(** A CME speed that was obtained is a number above 600. *)
Lemma first_significant_speed (analyses : list pyval) (cd : cme_data) :
  first_significant analyses = Ok (Some cd) ->
  exists n, cd_speed cd = of_speed (Some n).
Proof.
  induction analyses as [|a rest IH]; cbn [first_significant]; [discriminate|].
  destruct (py_get a "isMostAccurate" PNone) as [ima|]; cbn [obind]; [|discriminate].
  destruct (py_get a "speed" PNone) as [speed|]; cbn [obind]; [|discriminate].
  destruct (py_truthy ima && py_truthy speed) eqn:Ht; cbn [obind].
  - destruct (py_gt_int speed 600) as [[|]|] eqn:Hgt; cbn [obind];
      [|exact IH|discriminate].
    intros H; injection H as <-. cbn [cd_speed].
    destruct speed; try discriminate.
    + destruct b; discriminate.
    + exists (NInt z); reflexivity.
    + exists (NFloat f); reflexivity.
  - exact IH.
Qed.

Lemma fetch_latest_cme_speed (reply : http_reply) (fs fs' : files)
    (cdo : option cme_data) (log : list event) :
  fetch_latest_cme reply fs = (Ok cdo, fs', log) ->
  exists speed,
    match cdo with Some cd => cd_speed cd | None => PNone end = of_speed speed.
Proof.
  unfold fetch_latest_cme, try_except, lift, fetch_cme_body.
  destruct cdo as [cd|]; [|exists None; reflexivity].
  destruct (http_get_json reply) as [v|ex]; cbn [obind].
  - destruct (negb (py_truthy v)); [discriminate|].
    destruct (py_iter v) as [items|ex]; cbn [obind].
    + destruct (first_significant items) as [o|ex] eqn:E.
      * intros H; injection H as -> _ _.
        destruct (first_significant_speed items cd E) as [n Hn].
        exists (Some n). exact Hn.
      * destruct ex; cbn; discriminate.
    + destruct ex; cbn; discriminate.
  - destruct ex; cbn; discriminate.
Qed.
(** ** The replay of the log *)

Module ReplayLogProperties.
Import ReplayLog.

Section Replayed.
Context {M : Type} {machines : Machine M}.
Variable defaultLogPath : string.
Variable parse : string -> Completion (JSValue * JSValue).

(** [split] yields at least one piece. *)
Lemma split_cons separator s :
  exists line lines, split separator s = line :: lines.
Proof.
  destruct s as [|c rest]; simpl; [by eexists _, _|].
  destruct (Ascii.eqb c separator); [by eexists _, _|].
  destruct (split separator rest); by eexists _, _.
Qed.

(** The pieces of a text are those before a separator and those after
    it. *)
Lemma split_app separator a b :
  split separator (a +:+ String separator b)
  = split separator a ++ split separator b.
Proof.
  induction a as [|c a IH]; simpl.
  - by rewrite Ascii.eqb_refl.
  - destruct (Ascii.eqb c separator); [by rewrite IH|].
    rewrite IH.
    destruct (split_cons separator a) as (line & lines & ->). done.
Qed.

(** A text that ends with the separator has an empty last piece. *)
Lemma split_end separator a :
  EmptyString ∈ split separator (a +:+ String separator EmptyString).
Proof.
  rewrite split_app. apply elem_of_app. right. simpl.
  by apply list_elem_of_singleton.
Qed.

(** The calls that the loop makes are the entries of the first lines,
    of all of them when it finishes. *)
Lemma replayLines_handled lines m st :
  exists n, (n <= length lines)%nat /\
    Returned <$> handled (replayLines parse lines m st).2
    = (Returned <$> handled st) ++ (parse <$> take n lines) /\
    ((replayLines parse lines m st).1 = Finished -> n = length lines).
Proof.
  revert m st. induction lines as [|entry lines IH]; intros m st; simpl.
  - exists O. split; [lia|]. split; [by rewrite app_nil_r|done].
  - destruct (parse entry) as [[id command]|x] eqn:Hparse.
    + destruct (machine_handleMessage id command m (files st))
        as [[[[v|x] m'] fs]|] eqn:Hcall.
      * destruct (IH m' (MkReplay fs (Some m') (handled st ++ [(id, command)])
                           (errors st))) as (n & Hn & Hcalls & Hend).
        exists (S n). split; [lia|]. split.
        -- rewrite Hcalls. simpl. rewrite fmap_app, <- app_assoc. simpl.
           by rewrite Hparse.
        -- intros Hfin. by rewrite (Hend Hfin).
      * exists 1%nat. split; [lia|]. split; [|done].
        simpl. rewrite fmap_app. simpl. by rewrite Hparse.
      * exists 1%nat. split; [lia|]. split; [|done].
        simpl. rewrite fmap_app. simpl. by rewrite Hparse.
    + exists O. split; [lia|]. split; [by rewrite app_nil_r|done].
Qed.

(** The loop does not finish over a line that does not parse. *)
Lemma replayLines_stops lines m st entry x :
  parse entry = Threw x -> entry ∈ lines ->
  (replayLines parse lines m st).1 <> Finished.
Proof.
  intros Hparse. revert m st.
  induction lines as [|line lines IH]; intros m st Hin.
  - by apply elem_of_nil in Hin.
  - simpl. destruct (decide (line = entry)) as [->|Hne].
    + by rewrite Hparse.
    + apply elem_of_cons in Hin as [Heq|Hin]; [congruence|].
      destruct (parse line) as [[id command]|y]; [|done].
      destruct (machine_handleMessage id command m (files st))
        as [[[[v|y] m'] fs]|]; [|done|done].
      by apply IH.
Qed.

(** What [replayPastFromDisk] does when the machine is there and the log
    is a file. *)
Lemma replay_of_file filePath fs m fs1 content :
  createMachine fs = Some (Returned m, fs1) ->
  fs1 !! defaultLogPath = Some (File content) ->
  replayPastFromDisk defaultLogPath parse filePath fs
  = replayLines parse (split newline content) m (MkReplay fs1 (Some m) [] []).
Proof.
  intros Hmachine Hfile. unfold replayPastFromDisk. rewrite Hmachine.
  unfold ensureLogfileExists, stat. simpl. rewrite Hfile.
  unfold readFile. simpl. by rewrite Hfile.
Qed.

(** X23. When the machine is created and the log is a file,
    [replayPastFromDisk] hands the entries of the log to
    [machine.handleMessage] in the order of the lines, none left out and
    none twice, up to some line: the calls it has made are the parsed
    entries of the first [n] lines. When it finishes, they are those of
    all the lines. *)
Theorem replay_follows_log filePath fs m fs1 content :
  createMachine fs = Some (Returned m, fs1) ->
  fs1 !! defaultLogPath = Some (File content) ->
  exists n, (n <= length (split newline content))%nat /\
    Returned <$>
      handled (replayPastFromDisk defaultLogPath parse filePath fs).2
    = parse <$> take n (split newline content) /\
    ((replayPastFromDisk defaultLogPath parse filePath fs).1 = Finished ->
     n = length (split newline content)).
Proof.
  intros Hmachine Hfile.
  rewrite (replay_of_file _ _ _ _ _ Hmachine Hfile).
  apply (replayLines_handled _ m (MkReplay fs1 (Some m) [] [])).
Qed.

(** X24. A log with an empty line is never replayed to its end, whatever
    the machine does: [JSON.parse] throws on the empty text, so
    [replayPastFromDisk] does not finish (it throws, unless an earlier
    call of the machine threw or hangs). A log that is empty or ends with
    a line feed has such a line, as [split] cuts it. *)
Theorem blank_line_stops_replay filePath fs m fs1 content x :
  createMachine fs = Some (Returned m, fs1) ->
  fs1 !! defaultLogPath = Some (File content) ->
  EmptyString ∈ split newline content ->
  parse EmptyString = Threw x ->
  (replayPastFromDisk defaultLogPath parse filePath fs).1 <> Finished.
Proof.
  intros Hmachine Hfile Hblank Hparse.
  rewrite (replay_of_file _ _ _ _ _ Hmachine Hfile).
  by apply (replayLines_stops _ _ _ EmptyString x).
Qed.

(** X25. When there is no log, [replayPastFromDisk] writes one with the
    default entry and replays it: the machine gets exactly one message,
    of the author ["0"] with the command ["0"], it gets it when the log
    is written, and the replay finishes exactly when the machine answers
    it. *)
Theorem missing_log_replays_default filePath fs m fs1 :
  createMachine fs = Some (Returned m, fs1) ->
  fs1 !! defaultLogPath = None ->
  parse defaultEntry = Returned (VStr "0", VStr "0") ->
  handled (replayPastFromDisk defaultLogPath parse filePath fs).2
  = [(VStr "0", VStr "0")] /\
  errors (replayPastFromDisk defaultLogPath parse filePath fs).2 = [] /\
  ((replayPastFromDisk defaultLogPath parse filePath fs).1 = Finished <->
   exists v m' fs',
     machine_handleMessage (VStr "0") (VStr "0") m
       (<[defaultLogPath := File defaultEntry]> fs1)
     = Some (Returned v, m', fs')).
Proof.
  intros Hmachine Hfile Hparse.
  assert (replayPastFromDisk defaultLogPath parse filePath fs
          = replayLines parse [defaultEntry] m
              (MkReplay (<[defaultLogPath := File defaultEntry]> fs1)
                 (Some m) [] [])) as ->.
  { unfold replayPastFromDisk. rewrite Hmachine.
    unfold ensureLogfileExists, stat, writeFile. cbn [files]. rewrite Hfile.
    cbn [String.eqb Ascii.eqb Bool.eqb fmap option_fmap option_map files
         machine handled errors].
    unfold readFile. cbn [files]. rewrite lookup_insert_eq.
    by assert (split newline defaultEntry = [defaultEntry]) as ->
      by reflexivity. }
  cbn [replayLines]. rewrite Hparse. cbn [files handled errors app].
  destruct (machine_handleMessage (VStr "0") (VStr "0") m
              (<[defaultLogPath := File defaultEntry]> fs1))
    as [[[[v|x] m'] fs']|]; cbn [fst snd handled errors].
  - split; [done|]. split; [done|]. split; [by eexists _, _, _|done].
  - split; [done|]. split; [done|].
    split; [done|]. by intros (? & ? & ? & ?).
  - split; [done|]. split; [done|].
    split; [done|]. by intros (? & ? & ? & ?).
Qed.

(** X26. When [stat] fails on the log with a code other than [ENOENT],
    [replayPastFromDisk] gives the error to [console.error] and throws
    it: no message is handled and no file is written, though the machine
    has been created. *)
Theorem unreadable_log_stops_replay filePath fs m fs1 code :
  createMachine fs = Some (Returned m, fs1) ->
  fs1 !! defaultLogPath = Some (Failing code) ->
  code <> "ENOENT"%string ->
  replayPastFromDisk defaultLogPath parse filePath fs
  = (Rejected (FsError code), MkReplay fs1 (Some m) [] [FsError code]).
Proof.
  intros Hmachine Hfile Hcode.
  unfold replayPastFromDisk. rewrite Hmachine.
  unfold ensureLogfileExists, stat. cbn [files]. rewrite Hfile.
  apply String.eqb_neq in Hcode. by rewrite Hcode.
Qed.

End Replayed.

End ReplayLogProperties.

Module ReplayLogExamples.
Import ReplayLog.

Lemma replay_follows_log_witness :
  @createMachine nat counter example_files = Some (Returned O, example_files) /\
  example_files !! "log.txt"%string = Some (File example_log) /\
  exists n, (n <= length (split newline example_log))%nat /\
    Returned <$> handled
      (replayPastFromDisk (machines := counter) "log.txt" example_parse
         "log.txt" example_files).2
    = example_parse <$> take n (split newline example_log) /\
    ((replayPastFromDisk (machines := counter) "log.txt" example_parse
        "log.txt" example_files).1 = Finished ->
     n = length (split newline example_log)).
Proof.
  assert (example_files !! "log.txt"%string = Some (File example_log))
    as Hfile by (vm_compute; reflexivity).
  split; [reflexivity|]. split; [exact Hfile|].
  exact (ReplayLogProperties.replay_follows_log (machines := counter)
           "log.txt" example_parse "log.txt" example_files O example_files
           example_log eq_refl Hfile).
Defined.

Lemma blank_line_stops_replay_witness :
  @createMachine nat counter example_files = Some (Returned O, example_files) /\
  example_files !! "log.txt"%string = Some (File example_log) /\
  EmptyString ∈ split newline example_log /\
  example_parse EmptyString = Threw (VStr "SyntaxError") /\
  (replayPastFromDisk (machines := counter) "log.txt" example_parse
     "log.txt" example_files).1 <> Finished.
Proof.
  assert (example_files !! "log.txt"%string = Some (File example_log))
    as Hfile by (vm_compute; reflexivity).
  assert (EmptyString ∈ split newline example_log) as Hblank
    by exact (ReplayLogProperties.split_end newline
                (defaultEntry +:+ String newline "ping")).
  split; [reflexivity|]. split; [exact Hfile|]. split; [exact Hblank|].
  split; [reflexivity|].
  exact (ReplayLogProperties.blank_line_stops_replay (machines := counter)
           "log.txt" example_parse "log.txt" example_files O example_files
           example_log (VStr "SyntaxError") eq_refl Hfile Hblank eq_refl).
Defined.

Lemma missing_log_replays_default_witness :
  @createMachine nat counter ∅ = Some (Returned O, ∅) /\
  (∅ : FS) !! "log.txt"%string = None /\
  example_parse defaultEntry = Returned (VStr "0", VStr "0") /\
  handled
    (replayPastFromDisk (machines := counter) "log.txt" example_parse
       "log.txt" ∅).2
  = [(VStr "0", VStr "0")].
Proof.
  assert ((∅ : FS) !! "log.txt"%string = None) as Hfile
    by (vm_compute; reflexivity).
  assert (example_parse defaultEntry = Returned (VStr "0", VStr "0"))
    as Hparse by (vm_compute; reflexivity).
  split; [reflexivity|]. split; [exact Hfile|]. split; [exact Hparse|].
  exact (proj1 (ReplayLogProperties.missing_log_replays_default
                  (machines := counter) "log.txt" example_parse "log.txt"
                  ∅ O ∅ eq_refl Hfile Hparse)).
Defined.

Lemma unreadable_log_stops_replay_witness :
  @createMachine nat counter locked_files = Some (Returned O, locked_files) /\
  locked_files !! "log.txt"%string = Some (Failing "EACCES") /\
  "EACCES"%string <> "ENOENT"%string /\
  replayPastFromDisk (machines := counter) "log.txt" example_parse
    "log.txt" locked_files
  = (Rejected (FsError "EACCES"),
     MkReplay locked_files (Some O) [] [FsError "EACCES"]).
Proof.
  assert (locked_files !! "log.txt"%string = Some (Failing "EACCES"))
    as Hfile by (vm_compute; reflexivity).
  assert ("EACCES"%string <> "ENOENT"%string) as Hcode by discriminate.
  split; [reflexivity|]. split; [exact Hfile|]. split; [exact Hcode|].
  exact (ReplayLogProperties.unreadable_log_stops_replay
           (machines := counter) "log.txt" example_parse "log.txt"
           locked_files O locked_files "EACCES" eq_refl Hfile Hcode).
Defined.

End ReplayLogExamples.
·····
### [PROBLEM REQUIREMENTS]
An exact copy of the lines above, from the one containing "destruct (py_truthy ima" down to the one containing "injection H as -> _ _." and including both, is the whole answer; retype it and nothing else.

### [EXERCISE OUTPUT]
  destruct (py_truthy ima && py_truthy speed) eqn:Ht; cbn [obind].
  - destruct (py_gt_int speed 600) as [[|]|] eqn:Hgt; cbn [obind];
      [|exact IH|discriminate].
    intros H; injection H as <-. cbn [cd_speed].
    destruct speed; try discriminate.
    + destruct b; discriminate.
    + exists (NInt z); reflexivity.
    + exists (NFloat f); reflexivity.
  - exact IH.
Qed.

Lemma fetch_latest_cme_speed (reply : http_reply) (fs fs' : files)
    (cdo : option cme_data) (log : list event) :
  fetch_latest_cme reply fs = (Ok cdo, fs', log) ->
  exists speed,
    match cdo with Some cd => cd_speed cd | None => PNone end = of_speed speed.
Proof.
  unfold fetch_latest_cme, try_except, lift, fetch_cme_body.
  destruct cdo as [cd|]; [|exists None; reflexivity].
  destruct (http_get_json reply) as [v|ex]; cbn [obind].
  - destruct (negb (py_truthy v)); [discriminate|].
    destruct (py_iter v) as [items|ex]; cbn [obind].
    + destruct (first_significant items) as [o|ex] eqn:E.
      * intros H; injection H as -> _ _.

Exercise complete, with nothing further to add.